The ten minutes it takesto reach South Bass Island are the longest of my life. I’ve never been on a plane, but I’m pretty sure I’m not meant to be in the air. By the time we reach the island, I’m chilled to the bone. As warm as Nick’s dragon is, the wind roaring around me was brutal. My muscles are rubber from being completely clenched the entire ride.

Nick circles the island and touches ground surprisingly gently. I breathe a sigh of relief. I’m never doing that again. Before I can worry about how I’m getting down, Nick shifts. His body blurs, and for a split second I’m surrounded by the tingly sensation of magic. Then I fall. I shriek, and flail my arms, until Nick catches me bridal style. “Nick!” I punch him in the shoulder. “You asshole!”

He sets me on my feet with a shrug. “Sorry. It was the easiest way I could think of to get you down.”

“And if you’d missed?” I start brushing myself off even though I never hit the ground.

“I wouldn’t have missed.”

Ugh. There’s no arguing with the cocky man.

I stretch my sore muscles and take a look around. Or, I try to anyway. If I thought it was dark back on shore, I was mistaken. Out here, so far away from the city with the moon still lost to the cloud-covered sky, it’s nearly impossible to see. As far as I can tell, we’re in a field, and I think there’s a thick wall of trees not too far away. Thankfully, Nick made me put on my big clunky pair of snow boots because I’m standing in probably ten to twelve inches of the stuff. My toes are going to freeze—along with every other part of me—if we stand here long.

As Nick tucks some of my hair back into the fur-lined hood of Charlie’s coat and re-wraps my scarf for me, I realize he’s still dressed. “Hey, how come you still have clothes on?”

Nick arches an eyebrow at me. “Disappointed?”

I tug away from him and roll my eyes. “When Rook or other werewolves shift, they have to strip or they rip out of their clothes.

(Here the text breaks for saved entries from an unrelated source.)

(** * Background removal of the virtual try-on backend (backend/main.py)

    A shallow embedding of the image pipeline of [backend/main.py]:
    [downscale_if_needed], [color_distance_sq], [estimate_background_color],
    [pillow_bg_remove], [remove_background] and the input selection of the
    [/upload] endpoint, followed by the properties the design document states
    about them.

    Conventions.
    - A PIL image is its [size] and its pixel access object ([im.load()]),
      indexed [x] then [y] as in [pix[x, y]].  The pixel type plays the role
      of the mode: [RGBA], [RGB] and [L].
    - Python [int] is [Z]; sizes and coordinates, which PIL keeps
      non-negative, are [nat].
    - Python [float] is an interface ([PyFloat]) with two instances: IEEE-754
      binary64 on Rocq's primitive floats (what CPython computes) and exact
      rationals.  What is proved of binary64 rests on the standard library's
      specification of the primitive floats ([SpecFloat], [FloatAxioms]),
      read over the reals.
    - A call that can raise returns a [Result]; the exceptions are the
      subclasses of [Exception] the program meets.
    - Pillow's filters, the PNG codec, rembg and the network are
      collaborators of the program: fields of the classes [Pillow] and
      [Services]. *)

From Stdlib Require Import ZArith QArith Lia List Bool String Ascii.
From Stdlib Require Import PrimFloat FloatOps SpecFloat FloatAxioms Uint63.
From Stdlib Require Import Reals Lra Psatz.
From Stdlib Require Import FunctionalExtensionality.
From Equations Require Import Equations.
Import ListNotations.

Open Scope Z_scope.

(* ===================================================================== *)
(** ** Exceptions and results *)
(* ===================================================================== *)

Inductive exn : Type :=
| ZeroDivisionError
| ValueError (msg : string)
| UnidentifiedImageError
| HTTPException (status_code : Z) (detail : string)
| OtherException (what : string).

Inductive Result (A : Type) : Type :=
| Ok (a : A)
| Raise (e : exn).
Arguments Ok {A} a.
Arguments Raise {A} e.

Definition bindR {A B} (r : Result A) (k : A -> Result B) : Result B :=
  match r with
  | Ok a => k a
  | Raise e => Raise e
  end.

Declare Scope result_scope.
Delimit Scope result_scope with result.
Notation "x <- r ;; k" := (bindR r (fun x => k))
  (at level 100, r at next level, right associativity) : result_scope.

(** A computation over a mutable store [S] that may raise: the store survives
    the exception, as the local variables of a Python frame do inside
    [try ... except]. *)
Definition Stx (S A : Type) : Type := S -> Result A * S.

Module StxM.
Section Ops.
Context {S : Type}.

Definition ret {A} (a : A) : Stx S A := fun s => (Ok a, s).

Definition raise {A} (e : exn) : Stx S A := fun s => (Raise e, s).

Definition bind {A B} (m : Stx S A) (k : A -> Stx S B) : Stx S B :=
  fun s =>
    match m s with
    | (Ok a, s') => k a s'
    | (Raise e, s') => (Raise e, s')
    end.

Definition seq_ {B} (m : Stx S unit) (k : Stx S B) : Stx S B :=
  bind m (fun _ => k).

(** [for i in range(n): body] *)
Fixpoint for_range (n : nat) (body : Stx S unit) : Stx S unit :=
  match n with
  | O => ret tt
  | Datatypes.S n' => seq_ body (for_range n' body)
  end.

(** [try: body except Exception: pass] *)
Definition try_except_pass (body : Stx S unit) : Stx S unit :=
  fun s => let '(_, s') := body s in (Ok tt, s').

(** [try: body except Exception as e: handler e] *)
Definition try_except {A} (body : Stx S A) (handler : exn -> Stx S A)
  : Stx S A :=
  fun s =>
    match body s with
    | (Ok a, s') => (Ok a, s')
    | (Raise e, s') => handler e s'
    end.
End Ops.
End StxM.

Declare Scope stx_scope.
Delimit Scope stx_scope with stx.
Notation "x <- m ;; k" := (StxM.bind m (fun x => k))
  (at level 100, m at next level, right associativity) : stx_scope.
Notation "m ;;; k" := (StxM.seq_ m k)
  (at level 100, right associativity) : stx_scope.
Fixpoint splitWhen (sep : ascii -> bool) (s : string) : list string :=
  match s with
  | EmptyString => [EmptyString]
  | String c s' =>
      if sep c then EmptyString :: splitWhen sep s'
      else match splitWhen sep s' with
           | w :: ws => String c w :: ws
           | [] => [String c EmptyString]
           end
  end.

Definition tokens (s : string) : list string :=
  List.filter (fun w => negb (String.eqb w EmptyString)) (splitWhen is_space s).

Definition specTitle (content : string) : string :=
  match slice_first 5 (tokens (filter_chars (fun c => negb (is_punctuation c)) content)) with
  | [] => "New Conversation"
  | words => join " " words
  end.

(** [content.substring(0, 100) + (content.length > 100 ? '...' : '')] *)
Definition preview (content : string) : string :=
  substring_to 100 content
    ++ (if (100 <? String.length content)%nat then "..." else EmptyString).

(** [fs.readFile(metadataPath)] followed by [JSON.parse], inside
    [try { } catch { }] with [metadata = {}] as the initial value. *)
Definition readIndexOrEmpty (env : Env) (st : Store) : gmap string Metadata :=
  if read_index_fails env then ∅
  else match index st with
       | Some metadata => metadata
       | None => ∅
       end.

(** The record created for an id the index does not know:
    [{createdAt, messageCount: 0, title}].  Its [lastUpdated] and
    [lastMessage] are assigned right after. *)
Definition freshRecord (env : Env) (last : Message) : Metadata :=
  mkMetadata (now_created env) 0 (generateTitle (msg_content last))
             EmptyString (mkLastMessage EmptyString EmptyString EmptyString).

(** The three assignments to [metadata[conversationId]]. *)
Definition touch (env : Env) (record : Metadata) (last : Message) : Metadata :=
  mkMetadata (createdAt record)
             (messageCount record + 1)
             (title record)
             (now_updated env)
             (mkLastMessage (msg_role last) (preview (msg_content last))
                            (msg_timestamp last)).

(** [updateConversationMetadata(conversationId, lastMessage)].  Every
    exception is caught and logged; the method itself never throws.

    [if (!metadata[conversationId])] looks the id up on a plain object: an
    own record is found; without one, an inherited object or function is
    found in its place, no record is created, the three assignments go to
    that inherited object and the index is written as it was read; an
    inherited truthy primitive makes the first assignment throw (the class
    body is strict code) before anything is written. *)
Definition updateConversationMetadata (env : Env) (st : Store)
    (conversationId : string) (last : Message) : Store :=
  let metadata := readIndexOrEmpty env st in
  let write (updated : gmap string Metadata) : Store :=
    if write_index_fails env then st else mkStore (logs st) (Some updated) in
  match metadata !! conversationId with
  | Some record => write (<[conversationId := touch env record last]> metadata)
  | None =>
      match inherits env conversationId with
      | NotInherited =>
          write (<[conversationId := touch env (freshRecord env last) last]> metadata)
      | InheritedObject => write metadata
      | InheritedPrimitive => st
      end
  end.

(** The element pushed by [saveMessage]:
    [{...message, id: Date.now() + Math.random(), createdAt}]. *)
Definition newEntry (env : Env) (message : Message) : Entry :=
  mkEntry message (Some (now_id env)) (Some (now_entry env)).

(** [saveMessage(conversationId, message)] *)
Definition saveMessage (env : Env) (st : Store)
    (conversationId : string) (message : Message) : Store * outcome unit :=
  let existing :=
    if read_log_fails env then []
    else match logs st !! conversationId with
         | Some conversation => conversation
         | None => []
         end in
  let pushed := (existing ++ [newEntry env message])%list in
  let conversation :=
    if (50 <? length pushed)%nat then slice_last 50 pushed else pushed in
  if write_log_fails env then (st, Throw "EIO: write failed")
  else
    let st1 := mkStore (<[conversationId := conversation]> (logs st)) (index st) in
    (updateConversationMetadata env st1 conversationId message, Ok tt).

(** [getConversation(conversationId)] *)
Definition getConversation (env : Env) (st : Store)
    (conversationId : string) : outcome (list Entry) :=
  match logs st !! conversationId with
  | None => Ok []                                  (* error.code === 'ENOENT' *)
  | Some conversation =>
      if read_log_fails env then Throw "EIO: read failed" else Ok conversation
  end.

(** [deleteConversation(conversationId)].  The [unlink] is outside the inner
    [try]; its rejection reaches the outer [catch], which logs and rethrows. *)
Definition deleteConversation (env : Env) (st : Store)
    (conversationId : string) : Store * outcome unit :=
  match logs st !! conversationId with
  | None => (st, Throw "ENOENT: no such file or directory")
  | Some _ =>
      if unlink_fails env then (st, Throw "EIO: unlink failed")
      else
        let st1 := mkStore (delete conversationId (logs st)) (index st) in
        let st2 :=
          if read_index_fails env then st1
          else match index st1 with
               | None => st1                       (* Metadata file might not exist *)
               | Some metadata =>
                   if write_index_fails env then st1
                   else mkStore (logs st1) (Some (delete conversationId metadata))
               end in
        (st2, Ok tt)
  end.




(** [importConversation(conversationData, conversationId)] *)
Definition importConversation (env : Env) (st : Store)
    (conversationData : list Entry) (conversationId : option string)
    : Store * outcome string :=
  let id :=
    match conversationId with
    | Some s => if String.eqb s EmptyString then now_millis env else s
    | None => now_millis env
    end in
  if write_log_fails env then (st, Throw "EIO: write failed")
  else
    let st1 := mkStore (<[id := conversationData]> (logs st)) (index st) in
    let st2 :=
      match last conversationData with
      | Some final => updateConversationMetadata env st1 id (entry_message final)
      | None => st1
      end in
    (st2, Ok id).

(** The record of an id in the index, when the index exists and has one. *)
Definition metadataOf (st : Store) (conversationId : string) : option Metadata :=
  match index st with
  | Some metadata => metadata !! conversationId
  | None => None
  end.

(** The log of an id, empty when it has none. *)
Definition logOf (st : Store) (conversationId : string) : list Entry :=
  match logs st !! conversationId with
  | Some conversation => conversation
  | None => []
  end.

(** The index an update works on: the parsed file, or [{}]. *)
Definition indexOf (st : Store) : gmap string Metadata :=
  match index st with
  | Some metadata => metadata
  | None => ∅
  end.

(** The record an update of the index starts from, for an id that finds
    its own record or nothing. *)
Definition recordBefore (env : Env) (st : Store) (conversationId : string)
    (last : Message) : Metadata :=
  match metadataOf st conversationId with
  | Some r => r
  | None => freshRecord env last
  end.

(** The record after a run of updates, each with its environment. *)
Definition touchAll (record : Metadata) (calls : list (Env * Message)) : Metadata :=
  fold_left (fun r call => touch (fst call) r (snd call)) calls record.

(** A run of calls none of which meets an I/O failure. *)
Definition calm_run (calls : list (Env * Message)) : Prop :=
  Forall (fun call => io_ok (fst call) = true) calls.

(** A run of calls on an id for which the index inherits nothing. *)
Definition plain_run (conversationId : string) (calls : list (Env * Message)) : Prop :=
  Forall (fun call => inherits (fst call) conversationId = NotInherited) calls.

(** A run of calls on an id for which the index inherits an object. *)
Definition inherited_run (conversationId : string) (calls : list (Env * Message)) : Prop :=
  Forall (fun call => inherits (fst call) conversationId = InheritedObject) calls.

(** A run of [saveMessage] calls on one conversation id, each with the
    environment it observes; the run stops at the first call that throws. *)
Fixpoint saveAll (st : Store) (conversationId : string)
    (calls : list (Env * Message)) : Store * outcome unit :=
  match calls with
  | [] => (st, Ok tt)
  | (env, message) :: rest =>
      match saveMessage env st conversationId message with
      | (st', Ok _) => saveAll st' conversationId rest
      | (st', Throw e) => (st', Throw e)
      end
  end.

End ConversationManager.

(* ================================================================== *)
(** * Provider adapters: shared vocabulary *)
(* ================================================================== *)

(** The argument object of [generateResponse] and [streamResponse].  A
    field left out by the caller is [None]; the destructuring defaults of
    each method apply to it.  [streamResponse] destructures no [maxTokens]:
    a value supplied there is not read. *)
Record Request : Type := mkRequest {
  req_messages : list Message;
  req_model : option string;
  req_systemPrompt : option string;
  req_temperature : option Value;
  req_maxTokens : option Z
}.

(** [x = d] in a destructuring pattern. *)
Definition orDefault {A : Type} (x : option A) (d : A) : A :=
  match x with Some a => a | None => d end.

(** The default [temperature = 0.7]. *)
Definition defaultTemperature : Value := VNum 7 (-1).

(** [if (systemPrompt)]: present and not the empty string. *)
Definition hasSystemPrompt (systemPrompt : option string) : option string :=
  match systemPrompt with
  | Some s => if String.eqb s EmptyString then None else Some s
  | None => None
  end.

(** A role-tagged turn as sent to a vendor. *)
Record Turn : Type := mkTurn {
  turn_role : string;
  turn_content : string
}.

(** What [generateResponse] returns. *)
Record Result : Type := mkResult {
  res_content : Value;
  res_model : Value;
  res_usage : Value
}.

(** The invocations of the three callbacks of [streamResponse], in order.
    [OnComplete] carries the fields of its argument object, [OnError] the
    message of the error. *)
Inductive Callback : Type :=
| OnChunk (content : Value)
| OnComplete (content : string) (model : string) (usage : Value)
| OnError (message : string).

(** An incremental-event iterator handed out by a vendor client: the
    events it yields and, possibly, the error it ends with. *)
Record Stream : Type := mkStream {
  chunks : list Value;
  failure : option string
}.

(** [v === 'literal'] *)
Definition isString (v : Value) (literal : string) : bool :=
  match v with
  | VStr s => String.eqb s literal
  | _ => false
  end.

They always shift back nude.”

Nick looks around the field and points toward something I can’t see. “All shifters do that.”

“And that explains exactly nothing to me. How come you’re different?”

“Come on, this way.” He starts guiding me through the dark toward what I think is dense woods. When I start following after him, he says, “I’m not really a shifter.”

I stumble in the deep snow, and Nick catches me by the arm before I fall. Instead of letting me go, he links my arm through his and guides me along like a Boy Scout would help an old lady across a street. He’s not stumbling at all. “Can you see in the dark?”

“Yep.”

Of course he can. Annoying. “So how is it you’re not a shifter when you can shift into a dragon?”

“I’m a different class of underworlder,” Nick explains as we make our way across the dark field arm in arm. “Dragons are what are referred to as mythics. There are a few species out there that are purely magical beings. We were born from magic and are some of the most powerful creatures on Earth. There are so few of us that we’ve become nothing but myth to humans. There are four types of light mythics: dragons, gryphons, phoenixes, and unicorns. We’re—”

“Whoa, wait.” I stumble to a stop. “Are you telling me that there are actualunicorns?”

Even in the dark I can see the sadness in Nick’s expression when he says, “Not many. There’s only one herd left in the entire world. They live in the Redwood forest in California.”

I blink a couple of times, trying to accept this. “That’s…incredible.”

Nick smiles and tugs me into motion again. “They are rather magnificent. Anyway, we’re called the guardians of light because we were born from the most pure form of light magic to be protectors over this world. There are a few dark mythics, too, like hellhounds, gorgon, and kraken. Not many, though; they’re just as rare as we are.”

My mouth falls open. Kraken? Hellhounds? There’s a whole lot more to the underworld than I ever realized.

We reach the trees, and as we pass through the dense grove, Nick grips me a little tighter. After about thirty feet, we hit a narrow road that has been plowed of snow. At the end of the lane, there’s a small farmhouse with the lights on. As we approach, two people come outside. A woman who looks to be in her twenties or thirties throws herself into Nick’s arms and starts sobbing. “Oh, Nikolai!”

Nick hugs the woman and whispers soft words of comfort. It’s both touching and heartbreaking. I step away, wanting to give them some privacy in what is obviously a time of grief for both of them. Again, I wonder what has happened and how it involves Nick.

“Hello,” a gentle voice murmurs.

I jump, startled to see a man standing right beside me. Where in the world did he come from, and how did he get so close to me without me hearing him?

“Forgive me. I didn’t mean to startle you.”

This man is powerful. A very strong sidhe. I’m curious how Nick knows them and what we’re doing here.

His face is solemn and full of grief, but the small smile he manages is genuine. “You arrived with Nikolai, yes?”

I press my hand against my frantically beating heart and nod. “Yes. I came with Nick. I’m his…partner.”